- _Exercise description_
Could you find each line of the data below that contains the word "Barrier" and copy those lines?

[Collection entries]
[Start of section]

(** * zipwalker: a sequential walker over the records of a ZIP archive

    Shallow embedding of [module/zipwalker.py] (Python 2) and the properties
    of its record parsers and of [Zip.__init__].

    Conventions of the embedding:
    - a Python 2 [str] is a byte string: [list byte];
    - Python integers are unbounded: [Z];
    - an exception is a value of [exn], a computation that may raise is a
      [result];
    - the [zipped_file] dictionary is a [gmap string pyval];
    - the calls to [log_debug] only format and emit text and never raise on
      the values they are given; they are left out, except for the two
      reports at the end of [Zip.__init__], which are the function's
      [report]. *)

From Stdlib Require Import ZArith Lia.
From Stdlib.Strings Require Import Byte.
From stdpp Require Import base option list strings gmap.

Local Open Scope Z_scope.

(** ** Python primitives *)

Module Py.

Abbreviation bytes := (list byte).

(** The exceptions the module can raise: [raise Exception(msg)],
    [struct.error] from [struct.unpack] on a string of the wrong size, and
    [NameError] from loading a name that is bound nowhere. *)
Inductive exn : Type :=
  | PyException (msg : string)
  | StructError
  | NameError (name : string)
  | TypeError.

Inductive result (A : Type) : Type :=
  | OK (a : A)
  | Raise (e : exn).
Arguments OK {A} a.
Arguments Raise {A} e.

Definition bind {A B : Type} (m : result A) (k : A → result B) : result B :=
  match m with
  | OK a => k a
  | Raise e => Raise e
  end.

Notation "x <~ m ;; k" := (bind m (fun x => k))
  (at level 100, m at next level, right associativity,
   format "'[v' x  <~  m  ;;  '/' k ']'").

(** [len(s)] *)
Definition len {A : Type} (s : list A) : Z := Z.of_nat (length s).

(** [s[a:b]] for non-negative [a] and [b] (the module never slices with a
    negative index): the elements from [a] up to, not including, [b], as far
    as [s] has them.  Slicing never raises. *)
Definition slice {A : Type} (s : list A) (a b : Z) : list A :=
  take (Z.to_nat (b - a)) (drop (Z.to_nat a) s).

(** [s[a:]] *)
Definition slice_from {A : Type} (s : list A) (a : Z) : list A :=
  drop (Z.to_nat a) s.

Definition byte_val (b : byte) : Z := Z.of_N (Byte.to_N b).

(** Little-endian value of a byte string. *)
Fixpoint le_value (s : bytes) : Z :=
  match s with
  | [] => 0
  | b :: s' => Z.lor (byte_val b) (Z.shiftl (le_value s') 8)
  end.

(** [struct.unpack('<H', s)[0]]: [s] must hold exactly 2 bytes. *)
Definition unpack_H (s : bytes) : result Z :=
  match s with
  | [_; _] => OK (le_value s)
  | _ => Raise StructError
  end.

(** [struct.unpack('<I', s)[0]]: [s] must hold exactly 4 bytes. *)
Definition unpack_I (s : bytes) : result Z :=
  match s with
  | [_; _; _; _] => OK (le_value s)
  | _ => Raise StructError
  end.

(** [s == t] on byte strings. *)
Fixpoint bytes_eqb (s t : bytes) : bool :=
  match s, t with
  | [], [] => true
  | a :: s', b :: t' => Byte.eqb a b && bytes_eqb s' t'
  | _, _ => false
  end.

End Py.
Import Py.

(** ** The record parsers *)

(** The four magic values the module compares signatures with. *)
Definition sig_local_header : bytes := [x50; x4b; x03; x04].
Definition sig_data_descriptor : bytes := [x50; x4b; x07; x08].
Definition sig_central_header : bytes := [x50; x4b; x01; x02].
Definition sig_central_end : bytes := [x50; x4b; x05; x06].

(** [class ZipLocalHeader]; [init] is its [__init__]. *)
Module ZipLocalHeader.
(** * Milestone update: field merge, order reindexing and date cascade

    A shallow embedding of [src/routes/milestones/update.js]: the request
    handler that edits one milestone of a timeline, renumbers the orders of
    its neighbours, cascades start and end dates to the milestones that come
    after it and synchronises the end date of the timeline. *)

From Stdlib Require Import ZArith List String Bool Lia Permutation Sorted.
Import ListNotations.
Local Open Scope Z_scope.
Local Open Scope bool_scope.

(* ------------------------------------------------------------------ *)
(** ** Dates *)

(** A JavaScript [Date] is a number of milliseconds since the Unix epoch. *)
Definition Date : Type := Z.

Definition MS_PER_DAY : Z := 86400000.

(** [moment.utc(d).add(n, 'days').toDate()] *)
Definition addDays (d : Date) (n : Z) : Date := d + n * MS_PER_DAY.

(** [moment.utc().hours(0).minutes(0).seconds(0).milliseconds(0)], for a
    clock that reads [now]. *)
Definition utcMidnight (now : Date) : Date := (now / MS_PER_DAY) * MS_PER_DAY.

(** The calendar day [y-m-d] at UTC midnight (proleptic Gregorian calendar),
    only used to write the dates of the scenarios. *)
Definition daysFromCivil (y m d : Z) : Z :=
  let y' := if m <=? 2 then y - 1 else y in
  let era := y' / 400 in
  let yoe := y' - era * 400 in
  let mp := if 2 <? m then m - 3 else m + 9 in
  let doy := (153 * mp + 2) / 5 + d - 1 in
  let doe := yoe * 365 + yoe / 4 - yoe / 100 + doy in
  era * 146097 + doe - 719468.

Definition utcDate (y m d : Z) : Date := daysFromCivil y m d * MS_PER_DAY.

Arguments addDays : simpl never.
Arguments utcMidnight : simpl never.
Arguments utcDate : simpl never.

(** [_.isEqual] on two dates, and on two values that are a date or [null]. *)
Definition isEqualDate (a b : Date) : bool := a =? b.

Definition isEqual (a b : option Date) : bool :=
  match a, b with
  | Some x, Some y => x =? y
  | None, None => true
  | _, _ => false
  end.

(** JavaScript truthiness of a number and of a string. *)
Definition truthyNum (n : Z) : bool := negb (n =? 0).

Definition truthyStr (s : string) : bool :=
  match s with EmptyString => false | _ => true end.

(* ------------------------------------------------------------------ *)
(** ** Constants and helpers of the repository used by the handler *)

(** Modelled from the spec: the status names of [MILESTONE_STATUS] in
    [src/constants.js], which is not part of the sources at hand. *)
Module MILESTONE_STATUS.
Definition PLANNED : string := "planned".
Definition ACTIVE : string := "active".
Definition COMPLETED : string := "completed".
Definition BLOCKED : string := "blocked".
End MILESTONE_STATUS.

(** The [details] payload: a JSON object, here a list of key/value pairs. *)
Definition Json : Type := list (string * string).

Fixpoint jsonSet (k v : string) (o : Json) : Json :=
  match o with
  | [] => [(k, v)]
  | (k', v') :: rest =>
      if String.eqb k k' then (k, v) :: rest else (k', v') :: jsonSet k v rest
  end.

(** Modelled from the spec: [util.mergeJsonObjects], which is not part of the
    sources at hand: the keys of the request are merged one by one into the
    stored object, the keys the request does not name are preserved. *)
Definition mergeJsonObjects (target : Json) (source : option Json) : Json :=
  match source with
  | None => target
  | Some s => fold_left (fun acc kv => jsonSet (fst kv) (snd kv) acc) s target
  end.

(* ------------------------------------------------------------------ *)
(** ** Data model *)

(** Modelled from the spec: the columns of the Milestone model
    ([src/models/milestone.js] is not part of the sources at hand).
    [completionDate] is a date or [null]. *)
Module Milestone.
Record t : Type := mk {
  id : Z;
  timelineId : Z;
  name : string;
  description : string;
  duration : Z;
  startDate : Date;
  endDate : Date;
  completionDate : option Date;
  status : string;
  type : string;
  details : Json;
  order : Z;
  plannedText : string;
  activeText : string;
  completedText : string;
  blockedText : string;
  hidden : bool;
  updatedBy : Z
}.

Definition set_startDate (v : Date) (m : t) : t :=
  mk (id m) (timelineId m) (name m) (description m) (duration m) v
     (endDate m) (completionDate m) (status m) (type m) (details m)
     (order m) (plannedText m) (activeText m) (completedText m)
     (blockedText m) (hidden m) (updatedBy m).

Definition set_endDate (v : Date) (m : t) : t :=
  mk (id m) (timelineId m) (name m) (description m) (duration m)
     (startDate m) v (completionDate m) (status m) (type m) (details m)
     (order m) (plannedText m) (activeText m) (completedText m)
     (blockedText m) (hidden m) (updatedBy m).

Definition set_status (v : string) (m : t) : t :=
  mk (id m) (timelineId m) (name m) (description m) (duration m)
     (startDate m) (endDate m) (completionDate m) v (type m) (details m)
     (order m) (plannedText m) (activeText m) (completedText m)
     (blockedText m) (hidden m) (updatedBy m).

Definition set_order (v : Z) (m : t) : t :=
  mk (id m) (timelineId m) (name m) (description m) (duration m)
     (startDate m) (endDate m) (completionDate m) (status m) (type m)
     (details m) v (plannedText m) (activeText m) (completedText m)
     (blockedText m) (hidden m) (updatedBy m).

Definition set_updatedBy (v : Z) (m : t) : t :=
  mk (id m) (timelineId m) (name m) (description m) (duration m)
     (startDate m) (endDate m) (completionDate m) (status m) (type m)
     (details m) (order m) (plannedText m) (activeText m) (completedText m)
     (blockedText m) (hidden m) v.
End Milestone.
(** [a / b] for two Python [int]s.  Python rounds the exact quotient;
    below [2 ^ 53], where [float] is exact, that is the quotient of the
    two doubles.  (For [b = 0] Python raises [ZeroDivisionError]; the
    quotient of doubles is then infinite or NaN.) *)
Definition true_div (a b : Z) : spec_float := div (of_int a) (of_int b).

(** [math.floor(f)] and [math.ceil(f)] of a finite double, with [0]
    standing for the exception raised on infinities and NaN. *)
Definition floor (f : spec_float) : Z :=
  match f with
  | S754_finite s m e =>
      let n := if s then Z.neg m else Z.pos m in
      if 0 <=? e then n * 2 ^ e else n / 2 ^ (- e)
  | _ => 0
  end.

Definition ceil (f : spec_float) : Z := - floor (SFopp f).

(** [int(f)] truncates towards zero; it raises on infinities and NaN,
    which is [None] here. *)
Definition to_int (f : spec_float) : option Z :=
  match f with
  | S754_zero _ => Some 0
  | S754_finite s m e =>
      let a := if 0 <=? e then Z.pos m * 2 ^ e else Z.pos m / 2 ^ (- e) in
      Some (if s then - a else a)
  | S754_infinity _ | S754_nan => None
  end.

End PyFloat.

(** ** Doubles as integers

    What the proofs about doubles are stated in.  [pack_double s M e] is
    the double of value [M * 2 ^ e] for a mantissa [M] of 53 bits, or
    [2 ^ 53] after a carry; [round_quotient n d] is [n / d] rounded to
    the nearest integer, ties to even; [normal_double f s m e] says that
    [f] is the double of sign [s], 53-bit mantissa [m] and exponent [e]. *)

Definition pack_double (s : bool) (m e : Z) : spec_float :=
  if m =? 2 ^ 53 then S754_finite s (Z.to_pos (2 ^ 52)) (e + 1)
  else S754_finite s (Z.to_pos m) e.

(** One shift to the right: the mantissa is halved, the bit shifted out
    and what was already lost give the new location. *)
Definition halved_location (m : Z) (l : location) : location :=
  match Z.odd m, l with
  | false, loc_Exact => loc_Exact
  | false, _ => loc_Inexact Lt
  | true, loc_Exact => loc_Inexact Eq
  | true, _ => loc_Inexact Gt
  end.

Definition remainder_location (d r : Z) : location :=
  if r =? 0 then loc_Exact else loc_Inexact (2 * r ?= d).

Definition round_quotient (n d : Z) : Z :=
  round_nearest_even (n / d) (remainder_location d (n mod d)).

Definition normal_double (f : spec_float) (s : bool) (m e : Z) : Prop :=
  exists p, f = S754_finite s p e /\ Z.pos p = m /\ Z.pos (digits2_pos p) = 53.

(** ** Images *)

(** A pixel carries the four 8-bit bands of Pillow's 32-bit storage.  A
    single-band ([L]) image keeps its value in [px_r]. *)
Record Pixel := mkPixel { px_r : Z; px_g : Z; px_b : Z; px_a : Z }.

Inductive Mode := ModeL | ModeLA | ModeRGB | ModeRGBA.

Record Image := mkImage {
  mode : Mode;
  width : Z;
  height : Z;
  getpixel : Z -> Z -> Pixel
}.

Definition im_size (im : Image) : Z * Z := (width im, height im).
(** * qcore.imdb: the intensity-measure database

    A shallow embedding of [qcore/imdb.py]: the SQLite store built by
    [create_imdb], the list of measures [ims], the per-station query
    [station_ims] with its CSV cache, and the station look-ups
    [closest_station] and [station_details].

    Modelling conventions.
    - A Python exception is a value of [exn]; a call that may raise returns
      [result A].
    - SQLite tables are lists of rows in insertion order.  The constraints
      written in the [CREATE TABLE] statements ([UNIQUE], [NOT NULL],
      [PRIMARY KEY AUTOINCREMENT]) are checked by the insert functions.
      The value tables are found by name, and SQLite ignores the case of
      ASCII letters in the name of a table.
    - Python [dict]s ([station_ll], [station_ids], [sink]) are [gmap]s.
    - IM values are binary64 floats.  [sqlite3] binds a NaN as SQL [NULL].
    - A pandas frame is a list of column names and a list of labelled rows;
      every measure column is numeric (dtype float64), as in IM_calc output. *)

From Stdlib Require Import ZArith Floats String List Lia.
From stdpp Require Import gmap strings list fin_maps sorting.

Open Scope string_scope.
Open Scope list_scope.
Lemma to_of_le bs : Forall is_byte bs -> to_le (length bs) (of_le bs) = bs.
Proof.
  induction 1 as [|b bs Hb _ IH]; cbn [of_le to_le length]; [done|].
  unfold is_byte in Hb. f_equal.
  - rewrite Z.mul_comm, Z.mod_add, Z.mod_small by lia. done.
  - rewrite Z.mul_comm, Z.div_add, Z.div_small, Z.add_0_l by lia. done.
Qed.
End le_lemmas.

(** ** Windows of a list

    [sub off n l] is the window [l[off..off+n]]; [put off bs l] is
    [l[off..off+bs.len()].copy_from_slice(bs)]. *)
Definition sub {A} (off n : nat) (l : list A) : list A := take n (drop off l).

Definition put {A} (off : nat) (bs l : list A) : list A :=
  take off l ++ bs ++ drop (off + length bs) l.

Section window_lemmas.
Context {A : Type}.
Implicit Types l bs : list A.

Lemma length_sub off n l :
  (off + n <= length l)%nat -> length (sub off n l) = n.
Proof. intros. unfold sub. rewrite length_take, length_drop. lia. Qed.

Lemma length_put off bs l :
  (off + length bs <= length l)%nat -> length (put off bs l) = length l.
Proof.
  intros. unfold put. rewrite !length_app, length_take, length_drop. lia.
Qed.

Lemma lookup_put off bs l i :
  (off + length bs <= length l)%nat ->
  put off bs l !! i =
    if decide (off <= i < off + length bs)%nat then bs !! (i - off)%nat else l !! i.
Proof.
  intros Hlen. unfold put.
  destruct (decide (i < off)%nat) as [Hi|Hi].
  { rewrite decide_False by lia.
    rewrite lookup_app_l by (rewrite length_take; lia).
    by rewrite lookup_take_lt. }
  rewrite lookup_app_r by (rewrite length_take; lia).
  rewrite length_take, Nat.min_l by lia.
  case_decide as Hd.
  - by rewrite lookup_app_l by lia.
  - rewrite lookup_app_r by lia. rewrite lookup_drop. f_equal. lia.
Qed.

Lemma lookup_sub off n l i :
  sub off n l !! i = if decide (i < n)%nat then l !! (off + i)%nat else None.
Proof.
  unfold sub. case_decide.
  - rewrite lookup_take_lt by done. by rewrite lookup_drop.
  - apply lookup_take_ge. lia.
Qed.

Lemma sub_put_eq off bs l :
  (off + length bs <= length l)%nat -> sub off (length bs) (put off bs l) = bs.
Proof.
  intros. apply list_eq. intros i. rewrite lookup_sub, lookup_put by done.
  case_decide.
  - rewrite decide_True by lia. f_equal. lia.
  - symmetry. apply lookup_ge_None. lia.
Qed.

Lemma sub_put_ne off n off' bs l :
  (off' + length bs <= length l)%nat ->
  (off + n <= off' \/ off' + length bs <= off)%nat ->
  sub off n (put off' bs l) = sub off n l.
Proof.
  intros. apply list_eq. intros i. rewrite !lookup_sub.
  case_decide; [|done]. rewrite lookup_put by done. by rewrite decide_False by lia.
Qed.
(* ===== verification/Protocol.v ===== *)
(** * The wire contract: src/src/rank/protocol.rs

    Opcodes, element types, the 80-byte frame header, its validation, and the
    encoding and decoding of headers and frames.  The CRC-32 of the
    [crc32fast] crate is the class [Crc32Hash]. *)
From S2P Require Import Prelude.

(** ** Constants *)
Definition PROTOCOL_MAGIC : list Z := [71; 88; 67; 76]. (* b"GXCL" *)
Definition PROTOCOL_VERSION : Z := 3.
Definition FRAME_HEADER_BYTES : nat := 80.
Definition MAX_FRAME_PAYLOAD_BYTES : Z := Z.shiftl 1 30.
Definition ANY_RANK : Z := U32_MAX.
Definition FLAG_PAYLOAD : Z := 1.
Definition FLAG_COUNTS_PREFIX : Z := Z.shiftl 1 1.
Definition FLAG_P2P_CHANNEL : Z := Z.shiftl 1 2.

(** ** Opcodes *)
Module Opcode.
Inductive Opcode : Type :=
  | Join | Ready | Broadcast | AllGather | Gather | Scatter | Reduce
  | AllReduce | ReduceScatter | AllToAll | AllToAllV | Barrier | Send
  | Receive | Abort | Heartbeat | Leave | SetTimeout | PeerEndpoint.

#[export] Instance Opcode_eq_dec : EqDecision Opcode.
Proof. solve_decision. Defined.

(** [opcode as u8] *)
Definition opcode_code (o : Opcode) : Z :=
  match o with
  | Join => 1 | Ready => 2 | Broadcast => 3 | AllGather => 4 | Gather => 5
  | Scatter => 6 | Reduce => 7 | AllReduce => 8 | ReduceScatter => 9
  | AllToAll => 10 | AllToAllV => 11 | Barrier => 12 | Send => 13
  | Receive => 14 | Abort => 15 | Heartbeat => 16 | Leave => 17
  | SetTimeout => 18 | PeerEndpoint => 19
  end.
End Opcode.
Export (hints) Opcode.
Abbreviation Opcode := Opcode.Opcode.

(** ** Element types *)
Module ElementType.
Inductive ElementType : Type :=
  | None | U8 | U32 | I32 | F32 | F16 | BF16 | Bool | I8 | I16 | I64 | F64
  | U16 | U64 | Complex64 | Complex128 | F8E4M3Fn | F8E5M2 | F8E4M3Fnuz
  | F8E5M2Fnuz | F8E8M0Fnu | F4E2M1FnX2.

#[export] Instance ElementType_eq_dec : EqDecision ElementType.
Proof. solve_decision. Defined.

(** [element_type as u8] *)
Definition element_code (e : ElementType) : Z :=
  match e with
  | None => 0 | U8 => 1 | U32 => 2 | I32 => 3 | F32 => 4 | F16 => 5
  | BF16 => 6 | Bool => 7 | I8 => 8 | I16 => 9 | I64 => 10 | F64 => 11
  | U16 => 12 | U64 => 13 | Complex64 => 14 | Complex128 => 15
  | F8E4M3Fn => 16 | F8E5M2 => 17 | F8E4M3Fnuz => 18 | F8E5M2Fnuz => 19
  | F8E8M0Fnu => 20 | F4E2M1FnX2 => 21
  end.

Definition byte_width (e : ElementType) : Z :=
  match e with
  | None => 0
  | U8 | Bool | I8 | F8E4M3Fn | F8E5M2 | F8E4M3Fnuz | F8E5M2Fnuz
  | F8E8M0Fnu | F4E2M1FnX2 => 1
  | F16 | BF16 | I16 | U16 => 2
  | U32 | I32 | F32 => 4
  | I64 | F64 | U64 | Complex64 => 8
  | Complex128 => 16
  end.

Definition is_low_precision_storage (e : ElementType) : bool :=
  match e with
  | F8E4M3Fn | F8E5M2 | F8E4M3Fnuz | F8E5M2Fnuz | F8E8M0Fnu | F4E2M1FnX2 => true
  | _ => false
  end.
End ElementType.
Export (hints) ElementType.
Abbreviation ElementType := ElementType.ElementType.
Abbreviation byte_width := ElementType.byte_width.

(** ** Operation descriptors and errors *)
Record OperationDescriptor := mkDescriptor {
  od_opcode : Opcode;
  od_element_type : ElementType;
  od_root_rank : Z;
  od_element_count : Z;
  od_layout_hash : Z;
}.

#[export] Instance OperationDescriptor_eq_dec : EqDecision OperationDescriptor.
Proof. solve_decision. Defined.

(** [OperationDescriptor::new] and [with_layout_hash] *)
Definition descriptor_new (opcode : Opcode) (element_type : ElementType)
    (root_rank element_count : Z) : OperationDescriptor :=
  mkDescriptor opcode element_type root_rank element_count 0.

Definition with_layout_hash (d : OperationDescriptor) (layout_hash : Z)
    : OperationDescriptor :=
  mkDescriptor d.(od_opcode) d.(od_element_type) d.(od_root_rank)
    d.(od_element_count) layout_hash.

Inductive ProtocolError : Type :=
  | TruncatedHeader (actual : Z)
  | BadMagic (actual : list Z)
  | UnsupportedVersion (version : Z)
  | UnsupportedHeaderLength (length : Z)
  | UnknownOpcode (code : Z)
  | UnknownElementType (code : Z)
  | UnknownFlags (flags : Z)
  | UnexpectedCountsPrefix (opcode : Opcode)
  | UnexpectedP2pChannelFlag (opcode : Opcode)
  | EmptyWorld
  | RankOutOfRange (name : string) (rank world_size : Z)
  | PayloadTooLarge (bytes : Z)
  | PayloadFlagMismatch
  | ElementLengthMismatch
  | PayloadLengthMismatch (declared actual : Z)
  | FrameLengthMismatch (declared actual : Z)
  | ChecksumMismatch (declared actual : Z)
  | SequenceMismatch (expected actual : Z)
  | DuplicateSubmission (rank : nat) (sequence : Z)
  | CollectiveMismatch (sequence : Z) (expected actual : OperationDescriptor)
  | SequenceOverflow.

#[export] Instance ProtocolError_eq_dec : EqDecision ProtocolError.
Proof. solve_decision. Defined.

Abbreviation presult := (outcome ProtocolError).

[End of section]

- _Answer to the exercise_
  | AllReduce | ReduceScatter | AllToAll | AllToAllV | Barrier | Send
  | AllToAll => 10 | AllToAllV => 11 | Barrier => 12 | Send => 13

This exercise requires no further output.